Cryptography-based solutions (e.g., zkay, ZKRollup) suffer from low performance, specified function, poor multi-party support, and error-prone implementation (the promising zkEVM could mitigate this problem) since developers are required to implement a set of off-chain cryptographic protocols and on-chain verification smart contracts. Therefore, now, we enforce the PRT and MPT based on TEE-blockchain architecture, where TEE devices evaluate PRT and MPT inside enclaves, strictly control I/O of private dat according to their privacy needs, and generate proof to update the state transition on the blockchain.

Notably, as the performance of MPC/ZKP improves, CLOAK can compile the PRT and MPT to ZKP/MPC-based solutions since the data structure of our on-chain commitment has been designed to allow this potential expansion.

Cloak Overview

Cloak is designed to work with TEE and EVM-enabled blockchain. It initializes the blockchain in a pluggable manner to become a new architecture, where the blockchain and its clients are enhanced to be the Cloak Blockchain and the Cloak Client respectively, to interact with the Cloak Network.

The figure followed shows the workflow of Cloak to develop, deploy the confidential smart contract and send PRT and MPT. It is mainly divided into three phases, development, deployment and transaction.

In the development phase, we provide a domain-specific annotation language for developers to express privacy invariants. Developers can annotate privacy invariants in a Solidity smart contract intuitively to get a Cloak smart contract. The core of the development phase is Cloak Engine, which checks the correctness and consistency of the privacy invariants annotation, then generates the verifier contract (V), private contract (F), privacy policy (P) and the transaction class.
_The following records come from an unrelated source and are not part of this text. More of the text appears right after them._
(* ===== verification/Tls.v ===== *)
(** * Thread-local storage: [lib/tls.c], and the error number on it: [lib/errno.c]

    A key is a number with a sequence counter that is odd while the key is in use.
    Every thread has a table of values with the counter of the key at the time they
    were set, so that a value of a deleted key is not taken for one of a new key with
    the same number.  The tables are found by the thread's number in a tree, here a map
    ([RbTree] has the tree); the numbers of keys are a bitmap ([Bitmap]).

    The bitmap and the counters are under a lock and a thread's table is its own, so that
    making, deleting and getting a key are one step.  [k_tls_key_set] reads
    [tls_key_id_size] again and again without the lock: what other threads have made of it
    since is an argument.  The refinement is for operations one after another;
    [tls_set_race] is what happens otherwise. *)
From S2P Require Import Prelude Bitmap IdPool.
#[local] Open Scope aosl_scope.

Definition STATIC_TLS_KEY_ID_SIZE : Z := 16.
Definition TLS_KEY_ID_MAX_SIZE : Z := 512.

(** [tls_key_id_bits], the counters of [tls_slot_table], [tls_key_id_size], and the tables
    of the threads with the counter and the value of each entry. *)
Record tls := MkTls {
  tls_key_id_bits : option bitmap_t;
  tls_slot_table : list Z;
  tls_key_id_size : Z;
  thread_tree : gmap Z (list (Z * Z))
}.

Definition set_tree m s := MkTls (tls_key_id_bits s) (tls_slot_table s) (tls_key_id_size s) m.
(** [tls_slot_table [key]] *)
Definition slot (s : tls) (key : Z) : res Z := match tls_slot_table s !! Z.to_nat key with Some seq => Ret seq | None => Fault end.
Definition __KEY_USED (seq : Z) : bool := negb (Z.land seq 1 =? 0).

(** The end of [alloc_tls_key]. *)
Definition take_key (bits : option bitmap_t) (table : list Z) (size key : Z) : CM tls Z :=
  do bits <- lift (bitmap_set bits key);
  do s <- cget;
  do seq <- lift (slot (MkTls bits table size (thread_tree s)) key);
  cput (MkTls bits (<[Z.to_nat key := u64 (seq + 1)]> table) size (thread_tree s)) ;;
  cret key.
(** The booleans are the outcomes of the allocations of the new bitmap and table. *)
Definition alloc_tls_key (m_self m_arr m_tab : bool) : CM tls Z :=
  do s <- cget;
  do key <- lift (bitmap_find_first_zero_bit (tls_key_id_bits s));
  if key <? 0 then
    if TLS_KEY_ID_MAX_SIZE <=? tls_key_id_size s then cret (- AOSL_EOVERFLOW) else
    let new_size := tls_key_id_size s + STATIC_TLS_KEY_ID_SIZE in
    match bitmap_create m_self m_arr new_size with
    | None => cret (- AOSL_ENOMEM)
    | Some new_bits =>
      if negb m_tab then cret (- AOSL_ENOMEM) else
      do bits <- lift (bitmap_copy (Some new_bits) (tls_key_id_bits s));
      do table <- lift (grow_table (tls_slot_table s) (tls_key_id_size s) new_size);
      do key <- lift (bitmap_find_first_zero_bit (Some bits));
      if key <? 0 then cabort else take_key (Some bits) table new_size key
    end
  else take_key (tls_key_id_bits s) (tls_slot_table s) (tls_key_id_size s) key.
In the deployment phase, Cloak helps developers deploy generated code to specified the blockchain and the Cloak Executors (E) in the Cloak Network, where the verifier contract is deployed to the blockchain, the private contract and privacy policy are deployed to Cloak Network and the transaction class is held in Cloak Client.

In the transaction phase, users use the transaction class of Cloak Client to interact with the blockchain and Cloak Network to send private transactions, as well as the MPT.

The concern about TEE-based security

We know one may deem that “using TEE needs to trust its manufacture and unverifiable security model”. To solve this problem, we have systemically identified several problems in verifiably evaluating PRT and MPT based on TEE. Some problems, such as device integrity, public verifiability, negotiation, financial fairness, result delivering fairness, have been answered in our paper. There are also other problems we are working on, such as heterogeneous TEE network and eclipse attack (cheating inputs) resistance.

While plenty of approaches is proposed to strengthen the integrity of TEE and lose the trust assumption of a single manufacturer, the performance advantage of TEE will exist for a long time, especially for verifiable computation against big data. Therefore, it deserves to be used for contributing to the web3 economy.

Conclusion

To the best of our knowledge, CLOAK is the first to allow developers to specify PUT, PRT, and MPT in a single contract simultaneously. It is also the first to achieve public verifiable state transition caused by MPT and resist byzantine adversaries with normally only 2 transactions, which is definitely can be further optimized in practical scenarios.

The main features of Cloak include:

  • CT/MPT-Enabled, support the confidential transaction (CT) and Multi-Party Transaction (MPT), which take private functions parameters or states from different parties.
  • Mixed Contract-Enabled, support smart contracts with mixed public, confidential and multi-party transactions without violating any of their privacy policies.
  • Easy to use, help developers develop confidential smart contracts by only annotating the data owner in source code.
  • Easy to develop, provision a toolchain for developing, deploying confidential smart contracts, and transacting with them.
  • Pluggable, enable confidential smart contracts on EVM-enabled blockchain in a pluggable manner.